Setor de serviços fecha abril com queda recorde

Segmento tem perda em todas as cinco atividades no período, segundo dados do IBGE; queda apurada em três meses chega a 18,7%

Foto: Reprodução

Jornal GGN – O setor de serviços encerrou o mês de abril em queda de 11,7% na comparação com os dados de março, de acordo com dados divulgados pelo IBGE (Instituto Brasileiro de Geografia e Estatística).

O recuo foi apurado pelo terceiro mês consecutivo, e foi o mais intenso da série histórica iniciada em janeiro de 2011. A atividade econômica foi fortemente afetada pelas medidas de isolamento social adotadas para conter o contágio da Covid-19.  O segmento já acumula uma perda de 18,7% em três meses.

As cinco atividades apuradas apresentaram quedas recordes, com destaque para transportes, serviços auxiliares aos transportes e correio (-17,8%) e serviços prestados às famílias (-44,1%).

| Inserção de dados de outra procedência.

(** Run of cci-stats ends as soon as the report does or it is interrupted: until then it goes on, and afterwards a step of its own ends it
    or brings it there. When it was not interrupted, its status is that of the report, so a status of zero means
    that GenerateReport has returned without an error. *)
Theorem cci_exit_status {W Tx} `{Order W, CircleCI W, Pgx Tx W} fuel config (w : W) (aborted : option string → Prop) s :
  let possible (done : bool) err := if done then aborted err else ∃ w', GenerateReport fuel config w = Ret (Some err, w') in
  rtc (runner_step possible) runner_New s →
  (∀ err, result s = Some err → interrupted s = false → ∃ w', GenerateReport fuel config w = Ret (Some err, w')) ∧
  (result s = None → signalled s = true ∨ cancelled s = true ∨ reporting s ≠ Working →
     ∃ s1 s2 err, runner_step possible s s1 ∧ rtc (runner_step possible) s1 s2 ∧ result s2 = Some err).
Proof.
  intros possible Hr%runner_ok_reachable. destruct Hr as [_ _ Hres Hwait]. split; [intros err Er Hi; exact (Hres err Er Hi)|].
  intros En Hready. assert (cancelled s = true → ∃ s1 err, runner_step possible s s1 ∧ result s1 = Some err) as Hdone.
  { intros Hc. eexists _, None. split; [by apply step_done|done]. }
  destruct Hready as [Hsig|[Hc|Hrep]].
  - eexists _, _, None. split; [by apply step_signal|]. split; [|shelve]. eapply rtc_once. by apply step_done. Unshelve. done.
  - destruct (Hdone Hc) as (s1 & err & Hs & E). by exists s1, s1, err.
  - destruct (reporting s) as [|err|] eqn:Er; [done| |by destruct (Hwait En)]. eexists _, _, err. split; [by eapply step_error|]. by split.
Qed.
Definition crypto_generate_keypair (run : keygen_run) : res EVP_PKEY :=
  _ ← throw_unless (ctx_new_id run) "Cannot create key context";
  _ ← throw_unless (paramgen_init run) "Cannot initialise key parameters";
  _ ← throw_unless (set_curve_nid run) "Cannot set secp256k1 algorithm";
  _ ← throw_unless (keygen_init run) "Cannot initialise keys generator";
  or_throw (EVP_PKEY_keygen (random run)) "Cannot generate keys".

(** [BIO_read] of nothing returns a value [<= 0]. *)
Definition crypto_dump_key (pkey : EVP_PKEY) (pubkey : bool) : res bytes :=
  _ ← throw_unless BIO_new "Cannot create BIO object";
  bio ← (if pubkey then or_throw (i2d_PUBKEY_bio pkey) "Cannot write public key to BIO"
         else or_throw (i2d_PrivateKey_bio pkey) "Cannot private write key to BIO");
  _ ← throw_unless (0 <? zlen bio) "Cannot read BIO";
  Ok bio.

Definition crypto_dump_private_key pkey := crypto_dump_key pkey false.
Definition crypto_dump_public_key pkey := crypto_dump_key pkey true.

Definition crypto_load_key (key_buf : bytes) (pubkey : bool) : res EVP_PKEY :=
  _ ← throw_unless BIO_new "Cannot create BIO object";
  if pubkey then or_throw (d2i_PUBKEY_bio key_buf) "Cannot load public key from BIO"
  else or_throw (d2i_PrivateKey_bio key_buf) "Cannot load private key from BIO".

Definition crypto_load_private_key key_buf := crypto_load_key key_buf false.
Definition crypto_load_public_key key_buf := crypto_load_key key_buf true.

(** digest_message: the buffer is resized to the size [EVP_DigestFinal_ex]
    reports, so it is exactly the digest. *)
Definition digest_message (type : EVP_MD) (data : bytes) : res bytes :=
  _ ← throw_unless EVP_MD_CTX_create "Digest context create problem";
  _ ← throw_unless (EVP_DigestInit_ex type) "Digest init problem";
  _ ← throw_unless (EVP_DigestUpdate data) "Digest update problem";
  or_throw (EVP_DigestFinal_ex type data) "Digest processing problem".

(** The iterator arithmetic [v.end() - n], [v.begin() + n], defined when the
    vector has at least [n] elements. *)
Definition last_bytes (n : nat) (v : bytes) : res bytes :=
  if (length v <? n)%nat then Throw Undefined else Ok (drop (length v - n) v).
Definition but_last_bytes (n : nat) (v : bytes) : res bytes :=
  if (length v <? n)%nat then Throw Undefined else Ok (take (length v - n) v).
Definition first_bytes (n : nat) (v : bytes) : res bytes :=
  if (length v <? n)%nat then Throw Undefined else Ok (take n v).

Definition crypto_generate_address (public_key_buf : bytes) : res bytes :=
  buf1 ← last_bytes 65 public_key_buf;
  buf2 ← digest_message EVP_sha256 buf1;
  buf3 ← digest_message EVP_ripemd160 buf2;
  let buf3 := zero :: buf3 in
  buf1 ← digest_message EVP_sha256 buf3;
  buf2 ← digest_message EVP_sha256 buf1;
  sum ← first_bytes 4 buf2;
  Ok (buf3 ++ sum).

(** The [int data_size] a [size_t] converts to; a negative one becomes a huge
    [size_t] again in OpenSSL, outside the buffer. *)
Definition fed (data : bytes) : res bytes :=
  if zlen data <=? INT_MAX then Ok data else Throw Undefined.

Definition crypto_sign_data (private_key data : bytes) : res bytes :=
  let private_key_buf := hex2bin private_key in
  pkey ← crypto_load_private_key private_key_buf;
  _ ← throw_unless EVP_MD_CTX_create "Cannot create digest context";
  _ ← throw_unless (EVP_DigestSignInit pkey) "Cannot initialise SHA-256 signing";
  data ← fed data;
  _ ← throw_unless (EVP_DigestSignUpdate data) "Cannot sign the data";
  _ ← or_throw (EVP_DigestSignSize pkey) "Cannot obtain signature size";
  or_throw (EVP_DigestSignFinal pkey data) "Cannot obtain signature".

Definition crypto_check_sign_data (sign public_key data : bytes) : res bool :=
  _ ← throw_unless EVP_MD_CTX_create "Cannot create digest context";
  let public_key_buf := hex2bin public_key in
  pkey ← crypto_load_public_key public_key_buf;
  _ ← throw_unless (EVP_DigestVerifyInit pkey) "Cannot initialise SHA-256 verifying";
  data ← fed data;
  _ ← throw_unless (EVP_DigestVerifyUpdate data) "Cannot verify the data";
  let rc := EVP_DigestVerifyFinal pkey data sign in
  if rc =? 0 then Ok false
  else if rc =? 1 then Ok true
  else Throw (RuntimeError (str "Serious error of signature verification")).

Definition CRYPTO_generate_wallet (run : keygen_run) : res CRYPTO_wallet :=
  pkey ← crypto_generate_keypair run;
  pub ← crypto_dump_public_key pkey;
  prv ← crypto_dump_private_key pkey;
  address ← crypto_generate_address pub;
  Ok {| private_key_buf := prv; public_key_buf := pub; mh_address_buf := address; nonce := 0 |}.

(** The overload with text results: private key, public key, address. *)
Definition CRYPTO_generate_wallet_text (run : keygen_run) : res (bytes * bytes * bytes) :=
  wallet ← CRYPTO_generate_wallet run;
  Ok (bin2hex (private_key_buf wallet), bin2hex (public_key_buf wallet),
      bin2hex (mh_address_buf wallet)).

Definition CRYPTO_init_wallet (wallet : CRYPTO_wallet) (private_key public_key mh_address : bytes)
  : CRYPTO_wallet :=
  {| private_key_buf := hex2bin private_key; public_key_buf := hex2bin public_key;
     mh_address_buf := hex2bin mh_address; nonce := nonce wallet |}.

Definition CRYPTO_sign_text (private_key text : bytes) : res bytes :=
  crypto_sign_data private_key text.
Definition CRYPTO_sign_data (private_key data : bytes) : res bytes :=
  crypto_sign_data private_key data.
Definition CRYPTO_check_sign_text (sign public_key text : bytes) : res bool :=
  crypto_check_sign_data sign public_key text.
Definition CRYPTO_check_sign_data (sign public_key data : bytes) : res bool :=
  crypto_check_sign_data sign public_key data.

Definition CRYPTO_generate_public (private_key : bytes) : res bytes :=
  let private_key_buf := hex2bin private_key in
  pkey ← crypto_load_private_key private_key_buf;
  public_key_buf ← crypto_dump_public_key pkey;
  Ok (bin2hex public_key_buf).

Definition CRYPTO_generate_address (public_key : bytes) : res bytes :=
  let public_key_buf := hex2bin public_key in
  mh_address_buf ← crypto_generate_address public_key_buf;
  Ok (bin2hex mh_address_buf).

(** [buf1.resize(4)] of a shorter digest would pad it with zeroes. *)
Definition CRYPTO_check_address (mh_address : bytes) : res bool :=
  let mh_address_buf := hex2bin mh_address in
  buf1 ← but_last_bytes 4 mh_address_buf;
  buf2 ← digest_message EVP_sha256 buf1;
  buf1 ← digest_message EVP_sha256 buf2;
  let buf1 := take 4 (buf1 ++ replicate 4 zero) in
  buf2 ← last_bytes 4 mh_address_buf;
  Ok (bool_decide (buf1 = buf2)).

(** utils::validate_address; [&&] evaluates the digest only behind the guards. *)
Definition validate_address (value : bytes) : res bool :=
  if (zlen value =? 26 * 2) && sub_eqb value 0 2 (str "0x") && sub_eqb value 2 2 (str "00")
  then CRYPTO_check_address value
  else Ok false.
End Wrapper.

Considerando os meses de março e abril, esses dois setores acumulam quedas de 24,9% e 61,6%, respectivamente.

Nas outras atividades, as retrações foram de 8,6% em serviços profissionais, administrativos e complementares, 3,6% em informação e comunicação e 7,4% em outros serviços.

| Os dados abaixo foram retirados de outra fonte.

(** The four assignments [out = read_compact_int(transaction)], in order; an
    exception leaves the outputs assigned so far. *)
Fixpoint read_fields (set : list (Z -> parsed -> parsed)) (transaction : bytes) (out : parsed)
  : res (bool * parsed * bytes) :=
  match set with
  | [] => Ok (true, out, transaction)
  | f :: set' =>
      match read_compact_int transaction with
      | Ok (z, rest) => read_fields set' rest (f z out)
      | Throw e => if is_std_exception e then Ok (false, out, transaction) else Throw e
      end
  end.

Definition set_value z o := {| p_to := p_to o; p_value := z; p_fee := p_fee o; p_nonce := p_nonce o;
  p_data_size := p_data_size o; p_data := p_data o |}.
Definition set_fee z o := {| p_to := p_to o; p_value := p_value o; p_fee := z; p_nonce := p_nonce o;
  p_data_size := p_data_size o; p_data := p_data o |}.
Definition set_nonce z o := {| p_to := p_to o; p_value := p_value o; p_fee := p_fee o; p_nonce := z;
  p_data_size := p_data_size o; p_data := p_data o |}.
Definition set_data_size z o := {| p_to := p_to o; p_value := p_value o; p_fee := p_fee o;
  p_nonce := p_nonce o; p_data_size := z; p_data := p_data o |}.

(** parse_tansaction; fewer than 50 characters are read past their end. *)
Definition parse_tansaction (transaction : bytes) (out : parsed) : res (bool * parsed) :=
  if zlen transaction <? 50 then Throw Undefined
  else
    let out := {| p_to := p_to out ++ str "0x" ++ take 50 transaction; p_value := p_value out;
                  p_fee := p_fee out; p_nonce := p_nonce out; p_data_size := p_data_size out;
                  p_data := p_data out |} in
    r ← read_fields [set_value; set_fee; set_nonce; set_data_size] (drop 50 transaction) out;
    let '(ok, out, rest) := (r : bool * parsed * bytes) in
    if ok then
      Ok (true, {| p_to := p_to out; p_value := p_value out; p_fee := p_fee out;
                   p_nonce := p_nonce out; p_data_size := p_data_size out; p_data := rest |})
    else Ok (false, out).

(** ** The bytes that are signed *)

(** The fields of a transaction; [tx_to] is the 25 bytes of an address. *)
Record tx := {
  tx_to : bytes;
  tx_value : Z;
  tx_fee : Z;
  tx_nonce : Z;
  tx_data : bytes
}.

(** Fields of the widths the handlers declare. *)
Definition tx_wf (t : tx) : Prop :=
  length (tx_to t) = 25%nat /\ 0 <= tx_value t <= UINT64_MAX /\ 0 <= tx_fee t <= UINT64_MAX /\
  0 <= tx_nonce t <= UINT64_MAX /\ zlen (tx_data t) <= UINT32_MAX.

(** The arguments create_tx_base_handler::build_request passes to gen_sign. *)
Definition tx_args (t : tx) : list va_arg :=
  [VaStr (str "0x" ++ bin2hex (tx_to t)); VaInt (tx_value t); VaInt (tx_fee t); VaInt (tx_nonce t);
   VaInt (zlen (bin2hex (tx_data t)) / 2); VaStr (bin2hex (tx_data t))].

Definition tx_bytes (t : tx) : bytes :=
  tx_to t ++ compact (tx_value t) ++ compact (tx_fee t) ++ compact (tx_nonce t)
  ++ compact (zlen (tx_data t)) ++ tx_data t.

(** The outputs parse_tansaction should produce for [t]. *)
Definition tx_parsed (t : tx) : parsed :=
  {| p_to := str "0x" ++ bin2hex (tx_to t); p_value := tx_value t; p_fee := tx_fee t;
     p_nonce := tx_nonce t; p_data_size := zlen (tx_data t); p_data := bin2hex (tx_data t) |}.

Definition no_output : parsed :=
  {| p_to := []; p_value := 0; p_fee := 0; p_nonce := 0; p_data_size := 0; p_data := [] |}.

(** ** Lemmas *)

Lemma c_str_0x s : c_str (str "0x" ++ bin2hex s) = str "0x" ++ bin2hex s.
Proof. cbn [str list_ascii_of_string app c_str]. by rewrite c_str_bin2hex. Qed.

Lemma pack_hex_0x s : s <> [] -> pack_hex (str "0x" ++ bin2hex s) = s.
Proof.
  intros Hs. unfold pack_hex. rewrite zlen_app, zlen_bin2hex. change (zlen (str "0x")) with 2.
  destruct s as [|c s]; [done|]. rewrite zlen_cons. pose proof (zlen_nonneg s). ztest.
  cbn [andb str list_ascii_of_string app lookup list_lookup]. rewrite !bool_decide_eq_true_2 by done.
  cbn [andb drop]. apply hex2bin_bin2hex.
Qed.

Lemma pack_hex_bin2hex s : pack_hex (bin2hex s) = s.
Proof.
  unfold pack_hex. pose proof (Forall_is_hex_bin2hex s) as Hs.
  destruct (_ && _) eqn:E; [|apply hex2bin_bin2hex]. zbool. exfalso.
  rewrite Forall_lookup in Hs. by pose proof (Hs _ _ H0).
Qed.

Lemma half_hex s : zlen (bin2hex s) / 2 = zlen s.
Proof. rewrite zlen_bin2hex, Z.mul_comm. by apply Z.div_mul. Qed.

Lemma compact_nonempty v : 2 <= zlen (bin2hex (compact v)).
Proof.
  rewrite zlen_bin2hex. unfold compact.
  repeat case_match; rewrite zlen_cons; match goal with |- context [zlen ?l] => pose proof (zlen_nonneg l) end; lia.
Qed.

(** Compact integers are self-delimiting. *)
Lemma compact_app_inj v w r s :
  0 <= v <= UINT64_MAX -> 0 <= w <= UINT64_MAX ->
  compact v ++ r = compact w ++ s -> v = w /\ r = s.
Proof.
  intros Hv Hw E.
  assert (forall x q, 0 <= x <= UINT64_MAX ->
    read_compact_int (bin2hex (compact x ++ q ++ [zero])) = Ok (x, bin2hex (q ++ [zero]))) as R.
  { intros x q Hx. rewrite bin2hex_app. apply read_compact; [done|]. left.
    rewrite zlen_bin2hex, zlen_app. pose proof (zlen_nonneg q). change (zlen [zero]) with 1. lia. }
  pose proof (R v r Hv) as Rv. rewrite app_assoc, E, <- app_assoc, R in Rv by done.
  injection Rv as -> Hrs. split; [done|].
  apply (f_equal hex2bin) in Hrs. rewrite !hex2bin_bin2hex in Hrs. by apply app_inj_2 in Hrs as [-> _].
Qed.

(** Decide the comparisons of character literals in the goal. *)
Ltac decide_chars :=
  repeat match goal with
  | |- context [bool_decide (@eq ascii ?a ?b)] =>
      first [ rewrite (bool_decide_eq_true_2 (a = b)) by done
            | rewrite (bool_decide_eq_false_2 (a = b)) by done ]
  end.

(** The format of the signed data, "xUUUux". *)
Lemma pack_tx t : tx_wf t -> pack (str "xUUUux") (tx_args t) [] = Ok (tx_bytes t).
Proof.
  intros (Hto & Hv & Hf & Hn & Hd). unfold tx_args. cbn [pack str list_ascii_of_string].
  decide_chars. cbn [orb]. rewrite c_str_0x, pack_hex_0x, c_str_bin2hex, pack_hex_bin2hex, half_hex
    by (intros E; by rewrite E in Hto).
  pose proof (zlen_nonneg (tx_data t)). unfold UINT64_MAX, UINT32_MAX in *.
  rewrite !wrap_small by lia. rewrite !write_compact by (unfold UINT64_MAX; lia).
  unfold tx_bytes. by rewrite <- !app_assoc.
Qed.

(** The format of the hashed transaction, "xuxux". *)
Lemma pack_signed (data sign pub : bytes) :
  zlen sign <= UINT32_MAX -> zlen pub <= UINT32_MAX ->
  pack (str "xuxux") [VaStr (bin2hex data); VaInt (zlen (bin2hex sign) / 2); VaStr (bin2hex sign);
                      VaInt (zlen (bin2hex pub) / 2); VaStr (bin2hex pub)] []
  = Ok (data ++ compact (zlen sign) ++ sign ++ compact (zlen pub) ++ pub).
Proof.
  intros Hs Hp. cbn [pack str list_ascii_of_string].
  decide_chars. cbn [orb]. rewrite !c_str_bin2hex, !pack_hex_bin2hex, !half_hex.
  pose proof (zlen_nonneg sign). pose proof (zlen_nonneg pub). unfold UINT32_MAX in *.
  rewrite !wrap_small by lia. rewrite !write_compact by (unfold UINT64_MAX; lia).
  by rewrite <- !app_assoc.
Qed.

Lemma read_fields_cons f fs v rest out :
  0 <= v <= UINT64_MAX -> 2 <= zlen rest ->
  read_fields (f :: fs) (bin2hex (compact v) ++ rest) out = read_fields fs rest (f v out).
Proof. intros Hv Hr. cbn [read_fields]. by rewrite read_compact by tauto. Qed.

(** Parsing the text of a well-formed transaction. *)
Lemma parse_tx_bytes t :
  tx_wf t ->
  parse_tansaction (bin2hex (tx_bytes t)) no_output =
    if bool_decide (tx_data t = [])
    then Ok (false, {| p_to := p_to (tx_parsed t); p_value := tx_value t; p_fee := tx_fee t;
                       p_nonce := tx_nonce t; p_data_size := 0; p_data := [] |})
    else Ok (true, tx_parsed t).
Proof.
  intros (Hto & Hv & Hf & Hn & Hd). unfold parse_tansaction, tx_bytes.
  pose proof (zlen_nonneg (tx_data t)) as Hd0. unfold UINT32_MAX in Hd.
  assert (length (bin2hex (tx_to t)) = 50%nat) as Hl by (rewrite length_bin2hex; lia).
  rewrite bin2hex_app, zlen_app. unfold zlen at 1. rewrite Hl.
  rewrite (proj2 (Z.ltb_ge _ _)) by (pose proof (zlen_nonneg (bin2hex (compact (tx_value t) ++
    compact (tx_fee t) ++ compact (tx_nonce t) ++ compact (zlen (tx_data t)) ++ tx_data t))); lia).
  rewrite take_app_length', drop_app_length' by done. rewrite !bin2hex_app.
  assert (forall v s, 2 <= zlen (bin2hex (compact v) ++ s)) as Hc.
  { intros v s. rewrite zlen_app. pose proof (compact_nonempty v). pose proof (zlen_nonneg s). lia. }
  rewrite 3 read_fields_cons by (done || apply Hc).
  destruct (tx_data t) as [|c d] eqn:Ed.
  - rewrite bool_decide_eq_true_2 by done. by rewrite app_nil_r.
  - rewrite bool_decide_eq_false_2 by done. rewrite <- Ed in *.
    rewrite read_fields_cons; [done|unfold UINT64_MAX; lia|].
    rewrite zlen_bin2hex, Ed, zlen_cons. pose proof (zlen_nonneg d). lia.
Qed.

(** ** Theorems *)

Section Theorems.
Context `{OpenSSL}.
Variable SHA256 : bytes -> bytes.

(** C18: a transaction with data that build_request packs and signs is read back
    by [parse_tansaction] with every field as it was given. *)
Theorem transaction_roundtrip t prv sign tr re :
  tx_wf t -> tx_data t <> [] -> CRYPTO_sign_data prv (tx_bytes t) = Ok sign ->
  gen_sign tr re prv "xUUUux" (tx_args t) = Ok (true, bin2hex (tx_bytes t), bin2hex sign) /\
  parse_tansaction (bin2hex (tx_bytes t)) no_output = Ok (true, tx_parsed t).
Proof.
  intros Hwf Hd Hs. split.
  - unfold gen_sign. rewrite pack_tx by done. cbn [mbind res_bind].
    rewrite bool_decide_eq_false_2, Hs; [done|]. destruct Hwf as [Hto _]. unfold tx_bytes.
    by destruct (tx_to t).
  - rewrite parse_tx_bytes by done. by rewrite bool_decide_eq_false_2.
Qed.

(** The same transaction without data cannot be parsed: the one-byte length
    at its end is refused, although gen_sign produced it. *)
Theorem empty_data_not_parsed t :
  tx_wf t -> tx_data t = [] ->
  pack (str "xUUUux") (tx_args t) [] = Ok (tx_bytes t) /\
  exists out, parse_tansaction (bin2hex (tx_bytes t)) no_output = Ok (false, out).
Proof.
  intros Hwf Hd. split; [by apply pack_tx|]. rewrite parse_tx_bytes by done.
  rewrite bool_decide_eq_true_2 by done. by eexists.
Qed.

(** C17: the signed bytes determine the transaction: no two sets of fields share
    a signature's message. *)
Theorem signed_bytes_injective t u :
  tx_wf t -> tx_wf u ->
  pack (str "xUUUux") (tx_args t) [] = pack (str "xUUUux") (tx_args u) [] -> t = u.
Proof.
  intros Ht Hu. rewrite !pack_tx by done. intros [= E]. unfold tx_bytes in E.
  destruct Ht as (Ht & Hv & Hf & Hn & Hd), Hu as (Hu & Hv' & Hf' & Hn' & Hd').
  apply app_inj_1 in E as [E1 E]; [|lia].
  apply compact_app_inj in E as [E2 E]; [|done..].
  apply compact_app_inj in E as [E3 E]; [|done..].
  apply compact_app_inj in E as [E4 E]; [|done..].
  apply compact_app_inj in E as [_ E];
    [|pose proof (zlen_nonneg (tx_data t)); pose proof (zlen_nonneg (tx_data u));
      unfold UINT64_MAX, UINT32_MAX in *; lia..].
  destruct t, u; cbn in *; congruence.
Qed.

Lemma make_tx_signed data sign pub result :
  zlen sign <= UINT32_MAX -> zlen pub <= UINT32_MAX ->
  make_tx SHA256 result "xuxux"
    [VaStr (bin2hex data); VaInt (zlen (bin2hex sign) / 2); VaStr (bin2hex sign);
     VaInt (zlen (bin2hex pub) / 2); VaStr (bin2hex pub)]
  = Ok (true, bin2hex (SHA256 (SHA256
      (data ++ compact (zlen sign) ++ sign ++ compact (zlen pub) ++ pub)))).
Proof.
  intros Hs Hp. unfold make_tx. rewrite pack_signed by done. cbn [mbind res_bind].
  rewrite bool_decide_eq_false_2; [done|]. intros E%(f_equal zlen).
  rewrite !zlen_app, zlen_nil in E. pose proof (compact_nonempty (zlen sign)) as Hc.
  rewrite zlen_bin2hex in Hc. pose proof (zlen_nonneg data). pose proof (zlen_nonneg sign).
  pose proof (zlen_nonneg pub). pose proof (zlen_nonneg (compact (zlen pub))). lia.
Qed.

Na comparação com abril de 2019, o recuo foi de 17,1%, também o mais intenso da série histórica. Nesse indicador, a retração foi observada em quatro das cinco atividades pesquisadas: transportes, serviços auxiliares aos transportes e correio (-21,2%), serviços prestados às famílias (-65,2%), serviços profissionais, administrativos e complementares (-17,3%) e serviços de informação e comunicação (-4,8%). Já o setor de outros serviços (1,0%) mostrou a única contribuição positiva nesse mês.

Regionalmente, 26 das 27 unidades da federação recuaram entre marco e abril, com destaque para as perdas de São Paulo (-11,6%) e Rio de Janeiro (-12,7%), que sofreram pressão negativa, principalmente, dos segmentos de alojamento e alimentação.

Segundo o gerente da pesquisa, Rodrigo Lobo, em fevereiro o setor já apresentava queda em queda, mas foi de caráter conjuntural. Em março e abril, os efeitos da pandemia ficaram mais evidentes: “nesses dois últimos meses, há uma perda acumulada de 17,9%, o que traz o volume de serviços para um patamar 27% abaixo do ponto mais alto da série, em novembro de 2014”, comenta.

O gerente do IBGE ressalta que a perda de receita em hotéis e restaurantes se aprofundou no mês de abril, mas, apesar de a queda nos serviços prestados às famílias ter apresentado maior magnitude, foi o setor de transportes que mais impactou negativamente em abril, devido ao seu peso na pesquisa.